(** ** Calls that may fail

    An allocation that fails is followed as a NULL pointer: a call returns with
    [Q], or does not return and [E] holds. *)

Definition wpe {S A} (E : Prop) (m : M S A) (Q : A -> S -> Prop) (s : S) : Prop :=
  match m s with Some (a, s') => Q a s' | None => E end.

Section wpe.
Context {S : Type} (E : Prop).
Lemma wpe_wp {A} (m : M S A) Q (s : S) : wp m Q s -> wpe E m Q s.
Proof. unfold wp, wpe. by destruct (m s) as [[]|]. Qed.
Lemma wpe_mono {A} (E' : Prop) (m : M S A) (P Q : A -> S -> Prop) (s : S) :
  wpe E m P s -> (E -> E') -> (forall a s', m s = Some (a, s') -> P a s' -> Q a s') -> wpe E' m Q s.
Proof. unfold wpe. destruct (m s) as [[]|]; auto. Qed.
Lemma wpe_bind {A B} (m : M S A) (f : A -> M S B) Q (s : S) : wpe E m (fun a s' => wpe E (f a) Q s') s -> wpe E (m ≫= f) Q s.
Proof. unfold wpe, mbind, M_bind. by destruct (m s) as [[]|]. Qed.
Lemma wpe_lift {A} (o : option A) Q (s : S) : (o = None -> E) -> (forall a, o = Some a -> Q a s) -> wpe E (lift o) Q s.
Proof. intros HE Ho. unfold wpe, lift. destruct o; simpl; auto. Qed.
Lemma wpe_seq {A B} (m : M S A) (f : A -> M S B) Q P (s : S) :
  wp m P s -> (forall a s', m s = Some (a, s') -> P a s' -> wpe E (f a) Q s') -> wpe E (m ≫= f) Q s.
Proof. intros Hm Hf. apply wpe_bind, (wpe_mono E m P); [by apply wpe_wp|done|done]. Qed.
Lemma wpe_ret {A B} (x : A) (f : A -> M S B) Q (s : S) : wpe E (f x) Q s -> wpe E (mret x ≫= f) Q s.
Proof. done. Qed.
End wpe.

Implicit Types (s : st) (a l : addr) (it : item) (H : list addr) (k key tid : list Z) (c : conn).

(** ** Key lists of one entry *)

Definition one_entry (entry : list Z) : list Z := Z.of_nat (length entry) :: entry.

Lemma addkey_fresh dest entry : Z.of_nat (length entry) < 256 -> length dest = S (length entry) ->
  trig_keylist_addkey false dest 0 None 0 entry (klen8 entry) = Some (TRIG_OK, init (one_entry entry), 0 + klen8 entry + 1).
Proof.
  intros Hl Hd. unfold trig_keylist_addkey, klen8. rewrite u8_small by lia.
  destruct dest as [|d dest]; [done|]. simpl in Hd. injection Hd as Hd.
  pose proof (mem_write_app [] [d] dest [Some (Z.of_nat (length entry))] eq_refl) as E1. cbn [app length] in E1. change (Z.of_nat 0) with 0 in E1. rewrite E1. cbn [mbind option_bind].
  rewrite <-(length_init entry) at 1. rewrite mem_slice_all. cbn [mbind option_bind].
  pose proof (mem_write_app [Some (Z.of_nat (length entry))] dest [] (init entry)) as E2. rewrite app_nil_r in E2. cbn [app length] in E2. change (Z.of_nat 1) with (0 + 1) in E2.
  rewrite E2 by (by rewrite length_init). cbn [mbind option_bind]. by rewrite app_nil_r.
Qed.

(** ** A new list *)

(** An item just created in the pool of leases, pinned and not yet filled. *)
Record new_item s l key (nbyte exptime : Z) it : Prop := NewItem {
  ni_item : heap s !! l = Some it;
  ni_key : i_key it = key;
  ni_ref : i_refcount it = 2;
  ni_flags : i_flags it = if use_cas (cfg s) then ITEM_CAS else 0;
  ni_coflags : i_coflags it = 0;
  ni_exptime : i_exptime it = exptime;
  ni_nbyte : i_nbyte it = nbyte;
  ni_layout : layout (cfg s) it;
  ni_home : l.1 ∈ slab_table (info s true)
}.

Lemma create_reserved_spec H s key n :
  inv H s -> Z.of_nat (length H) + 1 <= MAX_HELD -> alloc_ok s true -> Z.of_nat (length key) < 256 -> 0 <= n < 2 ^ 32 ->
  fits (cfg s) (Z.of_nat (length key)) n ->
  wp (_item_create_reserved_item key n true) (fun o s' => keeps s s' /\
    match o with
    | None => inv H s'
    | Some l => inv (l :: H) s' /\ l ∉ H /\ (forall y, heap s !! l = Some y -> i_refcount y = 0) /\
        exists it, new_item s' l key n (time_reltime (clk s) (lease_exptime (cfg s))) it
    end) s.
Proof.
  intros HI HH Hal Hk Hn Hf. unfold _item_create_reserved_item, lease_reltime.
  wp_go. eapply wp_mono; [apply (slabid_spec H s); [done|lia|lia|done]|]. intros id s0 (-> & Hid & Hfit). wp_go.
  set (e := time_reltime _ _). unfold _item_alloc.
  eapply wp_mono; [apply (alloc_spec H s true id key 0 e n (-1)); try done; try lia|].
  { unfold item_ntotal, payload_size, CRLF_LEN in *. destruct (use_cas (cfg s)); lia. }
  intros [l|] s1 [K1 Ho]; [|by apply wp_ret]. destruct Ho as (HI1 & Hni & Hin & Hold & t & Hit).
  destruct (blank_flags (cfg s) l id key 0 e n (-1) t) as (B1 & B2 & B3 & B4 & B5 & _).
  pose proof (blank_layout (cfg s) l id key 0 e n (-1) t ltac:(lia) Hfit) as Hlay.
  set (it0 := blank _ _ _ _ _ _ _ _ _) in *. rewrite <-(k_cfg _ _ K1) in Hlay. apply wp_bind.
  eapply wp_mono; [apply (pin_spec (l :: H) s1 HI1 ltac:(simpl; lia) l it0 Hit)|].
  { rewrite held_cons_eq. assert (held l H = 0) as ->; [|done].
    pose proof (held_nonneg l H). destruct (decide (0 < held l H)) as [Hx|]; [|lia]. by apply held_elem in Hx. }
  { apply (inv_taken (l :: H) s1 HI1 l it0 Hit). right. done. }
  intros _ s3 (HI3 & x & Hx & ->). wp_go. set (it2 := set_refcount (i_refcount it0 + 1) it0).
  assert (only l it2 s1 (add_refs 1 l it0 x s1)) as O3 by (split; [by apply frame_same|done]).
  pose proof (keeps_only _ _ _ _ _ K1 O3 Hold B1) as K3.
  split; [exact K3|]. split; [done|]. split; [done|]. split; [done|]. exists it2. split; try done.
  - apply lookup_insert_eq.
  - change (i_flags it0 = if use_cas (cfg s1) then ITEM_CAS else 0). by rewrite (k_cfg _ _ K1).
Qed.

(** What makes an item a lease to invalidate, or the list of a transaction. *)
Inductive list_kind : (item -> item) -> (item -> bool) -> Prop :=
  | kind_q_inv : list_kind item_set_q_inv_lease item_has_q_inv_lease
  | kind_sess : list_kind item_set_sess item_is_sess.

Lemma list_kind_has f P it (b : bool) x : list_kind f P -> i_flags it = (if b then ITEM_CAS else 0) -> i_coflags it = 0 ->
  i_flags x = set_bit (i_flags (f it)) ITEM_LINKED -> i_coflags x = i_coflags (f it) -> P x = true /\ item_has_i_lease x = false /\
  (item_is_sess x = true -> item_is_pinned_kind x = false).
Proof. intros Hf H1 H2 Hx Hc. unfold item_is_pinned_kind, item_is_co_lease_holder, item_is_ptrans, item_is_hotkeys. destruct Hf; flags_unfold; rewrite Hx, ?Hc; cbn; rewrite H1, ?H2; destruct b; split_and!; vm_compute; first [done|by intros [=]|by intros _]. Qed.

Lemma list_kind_flags f P it (b : bool) : list_kind f P -> i_flags it = (if b then ITEM_CAS else 0) -> i_coflags it = 0 ->
  item_is_linked (f it) = false /\ item_is_slabbed (f it) = false /\ item_is_linked it = false /\ item_is_slabbed it = false /\
  item_is_raligned (f it) = false /\ item_has_cas (f it) = item_has_cas it /\ item_has_i_lease (f it) = false /\
  (forall cf, respool cf (f it) = slab_has_reserved_slabs cf) /\ (item_is_lease_holder (f it) = true \/ item_is_pinned_kind (f it) = false).
Proof.
  intros Hf H1 H2. unfold respool, item_is_pinned_kind. destruct Hf; flags_unfold; rewrite H1, ?H2; destruct b; split_and!; try (by vm_compute);
    first [intros cf; match goal with |- ?x && ?y = _ => change y with true end; apply andb_true_r | left; by vm_compute | right; by vm_compute].
Qed.

Lemma data_room it cf : layout cf it -> item_is_raligned it = false -> exists d, item_data_raw it = Some d /\ Z.of_nat (length d) = i_nbyte it.
Proof.
  intros (L1 & L2 & L3 & L4) Hr. unfold item_data_raw, data_pos, mem_slice. rewrite Hr. unfold CRLF_LEN in L4.
  rewrite decide_True by lia. eexists. split; [done|]. rewrite length_take, length_drop. lia.
Qed.

Lemma fill_list_spec H s l key e it f P entry :
  inv (l :: H) s -> l ∉ H -> new_item s l key (Z.of_nat (length entry) + 1) e it -> list_kind f P ->
  slab_has_reserved_slabs (cfg s) = true -> lra_off (cfg s) = true -> Z.of_nat (length entry) < 256 ->
  wp (upd_item l f;; list_add l None entry) (fun _ s' => inv (l :: H) s' /\ exists it', only l it' s s' /\ linkable (l :: H) s' l it' /\
    i_key it' = key /\ i_nbyte it' <> 0 /\ item_value it' = Some (one_entry entry) /\ item_has_i_lease it' = false /\ i_exptime it' = e /\
    i_refcount it' = 2 /\ i_flags it' = i_flags (f it) /\ i_coflags it' = i_coflags (f it)) s.
Proof.
  intros HI Hni [N1 N2 N3 N4 N5 N6 N7 N8 N9] Hf Hres Hlra Hl.
  destruct (list_kind_flags f P it (use_cas (cfg s)) Hf N4 N5) as (W1 & W2 & W3 & W4 & W5 & W6 & W7 & W8 & W9).
  assert (i_offset (f it) = i_offset it /\ i_id (f it) = i_id it /\ i_refcount (f it) = i_refcount it /\ i_key (f it) = i_key it /\ i_nbyte (f it) = i_nbyte it /\
    i_exptime (f it) = i_exptime it /\ i_nkey (f it) = i_nkey it /\ i_payload (f it) = i_payload it) as (Z1 & Z2 & Z3 & Z4 & Z5 & Z6 & Z7 & Z8) by by destruct Hf.
  apply wp_bind. eapply wp_mono; [apply (write_field_spec (l :: H) s l it f HI N1 W3); by apply inert_unlinked; rewrite ?W4|].
  intros _ s1 [HI1 O1]. pose proof (only_eq l _ s s1 O1) as Hl1. pose proof (k_cfg _ _ (proj1 O1)) as Hc1.
  assert (layout (cfg s1) (f it)) as Hlay1. { rewrite Hc1. unfold layout in *. by rewrite W6, Z2, Z4, Z5, Z7, Z8. }
  destruct (data_room (f it) (cfg s1) Hlay1 W5) as (d & Hd & Hdl). unfold list_add, list_data. wp_go. eapply wp_lift; [exact Hd|].
  wp_go. eapply wp_lift; [apply addkey_fresh; [done|rewrite Z5, N7 in Hdl; lia]|]. cbv beta iota.
  eapply wp_mono; [apply (write_value_spec (l :: H) s1 l (f it) (one_entry entry) HI1 Hl1 W1 W5 Hlay1); simpl; rewrite Z5, N7; lia|].
  intros _ s2 (p & HI2 & O2 & Hval & Hlay2). split; [done|]. exists (set_payload p (f it)).
  pose proof (only_trans l _ _ s s1 s2 O1 O2) as O. pose proof (k_cfg _ _ (proj1 O)) as Hc2.
  split; [done|]. split; [|split_and!; [by rewrite <-N2, <-Z4|change (i_nbyte (f it) <> 0); rewrite Z5, N7; lia|done|done|by rewrite <-N6, <-Z6|by rewrite <-N3, <-Z3|done|done]].
  split.
  - by apply (only_eq l _ s).
  - change (0 < i_refcount (f it)). lia.
  - done.
  - intros _. change (i_refcount (f it) = held l (l :: H) + 1). rewrite held_cons_eq, Z3, N3.
    assert (held l H = 0) as ->; [|done]. pose proof (held_nonneg l H).
    destruct (decide (0 < held l H)) as [Hx|]; [|lia]. by apply held_elem in Hx.
  - unfold homed. change (respool (cfg s2) (set_payload p (f it))) with (respool (cfg s2) (f it)). rewrite W8, Hc2, Hres. by apply (k_grows _ _ (proj1 O)).
  - left. by rewrite Hc2.
  - by rewrite Hc2, <-Hc1.
  - intros _. rewrite Hval. eauto.
Qed.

================================

• **ASSIGNED TASK**
Each line above that contains the string "then" should be copied.

• **ANSWER TO THE PROBLEM**
  ni_flags : i_flags it = if use_cas (cfg s) then ITEM_CAS else 0;
  - change (i_flags it0 = if use_cas (cfg s1) then ITEM_CAS else 0). by rewrite (k_cfg _ _ K1).
Lemma list_kind_has f P it (b : bool) x : list_kind f P -> i_flags it = (if b then ITEM_CAS else 0) -> i_coflags it = 0 ->
Lemma list_kind_flags f P it (b : bool) : list_kind f P -> i_flags it = (if b then ITEM_CAS else 0) -> i_coflags it = 0 ->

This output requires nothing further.